Saved entries
*****

(* ===== verification/Similarity.v ===== *)
(** * The Similarity Builder: [cosine_similarity(vectors)]

    Models line 55 of src/CourseRecommendationSystem.py. scikit-learn's
    [cosine_similarity(X)] normalises every row of [X] to unit Euclidean
    length (a zero row stays zero) and returns [X X^T]: entry [(i, j)] is
    [dot(x_i, x_j) / (|x_i| |x_j|)], and [0] when either row is zero.

    The count vectors are non-negative, so every entry is non-negative and
    is determined by its square, the rational
    [dot(x_i, x_j)^2 / (|x_i|^2 |x_j|^2)]; the square root is monotone, so
    comparing squares compares cosines. The model [cosine_sq] computes that
    square exactly in [Q]; the float rounding of the real computation is not
    modelled. [Q] is ordered for the recommendation's sort by the instance
    [q_score_order] below. *)

From S2P Require Import Prelude Ranking.
From Stdlib Require Import QArith.

(** Scores are compared as Python compares floats: [a < b]. *)
#[export] Instance q_score_order : ScoreOrder Q := fun a b => negb (Qle_bool b a).

Module Similarity.

(** The dot product of two count vectors. *)
Definition dot (u v : list nat) : Z :=
  foldr Z.add 0%Z (zip_with (fun a b => Z.of_nat a * Z.of_nat b)%Z u v).

(** The squared Euclidean norm. *)
Definition sqnorm (u : list nat) : Z := dot u u.

(** The square of [cosine_similarity]'s entry for rows [u] and [v]. *)
Definition cosine_sq (u v : list nat) : Q :=
  let nn := (sqnorm u * sqnorm v)%Z in
  if Z.eqb nn 0 then 0%Q else Qmake (dot u v * dot u v) (Z.to_pos nn).

(** Line 55: the [N x N] matrix over the rows of [X]. *)
Definition similarity_matrix (X : list (list nat)) : list (list Q) :=
  map (fun u => map (fun v => cosine_sq u v) X) X.

Section Properties.

Lemma dot_cons a u b v :
  dot (a :: u) (b :: v) = (Z.of_nat a * Z.of_nat b + dot u v)%Z.
Proof. reflexivity. Qed.

Lemma dot_nil_l v : dot [] v = 0%Z.
Proof. reflexivity. Qed.

Lemma dot_nil_r u : dot u [] = 0%Z.
Proof. by destruct u. Qed.

Lemma dot_comm u v : dot u v = dot v u.
Proof.
  revert v. induction u as [|a u IH]; intros [|b v]; try done.
  rewrite !dot_cons, IH. lia.
Qed.

Lemma dot_nonneg u v : (0 <= dot u v)%Z.
Proof.
  revert v. induction u as [|a u IH]; intros [|b v]; try done.
  rewrite dot_cons. specialize (IH v). nia.
Qed.

(** From [p^2 <= q^2] and [0 <= q] follows [p <= q]. *)
Lemma Z_le_of_sq_le p q : (0 <= q)%Z -> (p * p <= q * q)%Z -> (p <= q)%Z.
Proof.
  intros Hq Hpq. destruct (Z.le_gt_cases p q) as [?|Hgt]; [done|].
  pose proof (Z.square_lt_mono_nonneg q p Hq Hgt). lia.
Qed.

(** One step of Cauchy-Schwarz: the cross term is bounded by the two
    mixed products. *)
Lemma cs_cross x y D Nu Nv :
  (0 <= Nu)%Z -> (0 <= Nv)%Z -> (D * D <= Nu * Nv)%Z ->
  (2 * x * y * D <= x * x * Nv + y * y * Nu)%Z.
Proof.
  intros Hu Hv HD. apply Z_le_of_sq_le; [nia|].
  assert ((x * y * D) * (x * y * D) <= (x * x * y * y) * (Nu * Nv))%Z as H1.
  { replace ((x * y * D) * (x * y * D))%Z with ((x * x * y * y) * (D * D))%Z by ring.
    apply Z.mul_le_mono_nonneg_l; [nia | done]. }
  assert (0 <= (x * x * Nv - y * y * Nu) * (x * x * Nv - y * y * Nu))%Z as H2
    by apply Z.square_nonneg.
  nia.
Qed.

(** Cauchy-Schwarz for count vectors. *)
Lemma cauchy_schwarz u v : (dot u v * dot u v <= sqnorm u * sqnorm v)%Z.
Proof.
  unfold sqnorm. revert v. induction u as [|a u IH]; intros [|b v].
  - done.
  - rewrite !dot_nil_l. lia.
  - rewrite !dot_nil_r. lia.
  - rewrite !dot_cons. specialize (IH v).
    pose proof (dot_nonneg u u). pose proof (dot_nonneg v v).
    pose proof (cs_cross (Z.of_nat a) (Z.of_nat b) (dot u v) (dot u u) (dot v v)).
    nia.
Qed.

Lemma sqnorm_zero u : sqnorm u = 0%Z <-> Forall (fun a => a = 0%nat) u.
Proof.
  unfold sqnorm. induction u as [|a u IH]; [split; [constructor|done]|].
  rewrite dot_cons, Forall_cons, <- IH. pose proof (dot_nonneg u u). nia.
Qed.

(** C14: The similarity matrix is symmetric. *)
Theorem cosine_sq_sym u v : cosine_sq u v = cosine_sq v u.
Proof. unfold cosine_sq. by rewrite dot_comm, Z.mul_comm. Qed.

(** C13: Every similarity lies in [[0, 1]] (its square does, and the
    similarity is the non-negative square root). *)
Theorem cosine_sq_bounds u v : (0 <= cosine_sq u v <= 1)%Q.
Proof.
  unfold cosine_sq. pose proof (cauchy_schwarz u v) as Hcs.
  pose proof (dot_nonneg u u). pose proof (dot_nonneg v v). unfold sqnorm in *.
  destruct (Z.eqb_spec (dot u u * dot v v) 0) as [|Hnz]; [split; discriminate|].
  unfold Qle. simpl. rewrite Z2Pos.id by lia. nia.
Qed.

(** C15: The diagonal: a course's similarity with itself is exactly 1,
    unless its count vector is zero (an empty or all-stop-word tag), where
    it is 0. *)
Theorem cosine_sq_diag u :
  (Forall (fun a => a = 0%nat) u -> cosine_sq u u = 0%Q) /\
  (~ Forall (fun a => a = 0%nat) u -> (cosine_sq u u == 1)%Q).
Proof.
  rewrite <- sqnorm_zero. unfold cosine_sq. split.
  - intros ->. done.
  - intros Hnz. pose proof (dot_nonneg u u). unfold sqnorm in *.
    destruct (Z.eqb_spec (dot u u * dot u u) 0); [nia|].
    unfold Qeq. simpl. rewrite Z2Pos.id by nia. lia.
Qed.

(** Row [i] of the matrix is row [i] of [X] compared with every row. *)
Lemma similarity_matrix_lookup X i u :
  X !! i = Some u -> similarity_matrix X !! i = Some (map (fun v => cosine_sq u v) X).
Proof. intros Hi. unfold similarity_matrix. by rewrite list_lookup_fmap, Hi. Qed.

Lemma similarity_matrix_square X :
  length (similarity_matrix X) = length X /\
  Forall (fun row => length row = length X) (similarity_matrix X).
Proof.
  unfold similarity_matrix. rewrite length_map. split; [done|].
  apply Forall_forall. intros row (u & -> & _)%list_elem_of_fmap. by rewrite length_map.
Qed.

End Properties.

End Similarity.

Lemma q_score_lt_true a b : score_lt a b = true <-> (a < b)%Q.
Proof.
  unfold score_lt, q_score_order. rewrite negb_true_iff. split.
  - intros H. apply Qnot_le_lt. intros Hle%Qle_bool_iff. congruence.
  - intros H. destruct (Qle_bool b a) eqn:E; [|done].
    apply Qle_bool_iff in E. by apply Qlt_not_le in H.
Qed.

Lemma q_score_lt_false a b : score_lt a b = false <-> (b <= a)%Q.
Proof. unfold score_lt, q_score_order. by rewrite negb_false_iff, Qle_bool_iff. Qed.

#[export] Instance q_score_order_laws : ScoreOrderLaws Q.
Proof.
  split; intros *.
  - apply q_score_lt_false, Qle_refl.
  - rewrite !q_score_lt_true. apply Qlt_trans.
  - rewrite !q_score_lt_false. intros Hba Hcb. by apply (Qle_trans _ b).
Qed.


Module SimilarityWitnesses.
Import Similarity.
Local Open Scope nat_scope.

Lemma cosine_sq_diag_witness :
  Qeq (cosine_sq [2; 0; 1] [2; 0; 1]) 1%Q /\ cosine_sq [0; 0] [0; 0] = 0%Q.
Proof.
  split.
  - apply (cosine_sq_diag [2; 0; 1]). intros H%Forall_inv. discriminate.
  - apply (cosine_sq_diag [0; 0]). repeat constructor.
Defined.

End SimilarityWitnesses.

*****

Repeat, word for word, the lines from the start of the records to the line that contains "Section Properties.", both of them included, and no others.

● **WRITTEN ANSWER**
(* ===== verification/Similarity.v ===== *)
(** * The Similarity Builder: [cosine_similarity(vectors)]

    Models line 55 of src/CourseRecommendationSystem.py. scikit-learn's
    [cosine_similarity(X)] normalises every row of [X] to unit Euclidean
    length (a zero row stays zero) and returns [X X^T]: entry [(i, j)] is
    [dot(x_i, x_j) / (|x_i| |x_j|)], and [0] when either row is zero.

    The count vectors are non-negative, so every entry is non-negative and
    is determined by its square, the rational
    [dot(x_i, x_j)^2 / (|x_i|^2 |x_j|^2)]; the square root is monotone, so
    comparing squares compares cosines. The model [cosine_sq] computes that
    square exactly in [Q]; the float rounding of the real computation is not
    modelled. [Q] is ordered for the recommendation's sort by the instance
    [q_score_order] below. *)

From S2P Require Import Prelude Ranking.
From Stdlib Require Import QArith.

(** Scores are compared as Python compares floats: [a < b]. *)
#[export] Instance q_score_order : ScoreOrder Q := fun a b => negb (Qle_bool b a).

Module Similarity.

(** The dot product of two count vectors. *)
Definition dot (u v : list nat) : Z :=
  foldr Z.add 0%Z (zip_with (fun a b => Z.of_nat a * Z.of_nat b)%Z u v).

(** The squared Euclidean norm. *)
Definition sqnorm (u : list nat) : Z := dot u u.

(** The square of [cosine_similarity]'s entry for rows [u] and [v]. *)
Definition cosine_sq (u v : list nat) : Q :=
  let nn := (sqnorm u * sqnorm v)%Z in
  if Z.eqb nn 0 then 0%Q else Qmake (dot u v * dot u v) (Z.to_pos nn).

(** Line 55: the [N x N] matrix over the rows of [X]. *)
Definition similarity_matrix (X : list (list nat)) : list (list Q) :=
  map (fun u => map (fun v => cosine_sq u v) X) X.

Section Properties.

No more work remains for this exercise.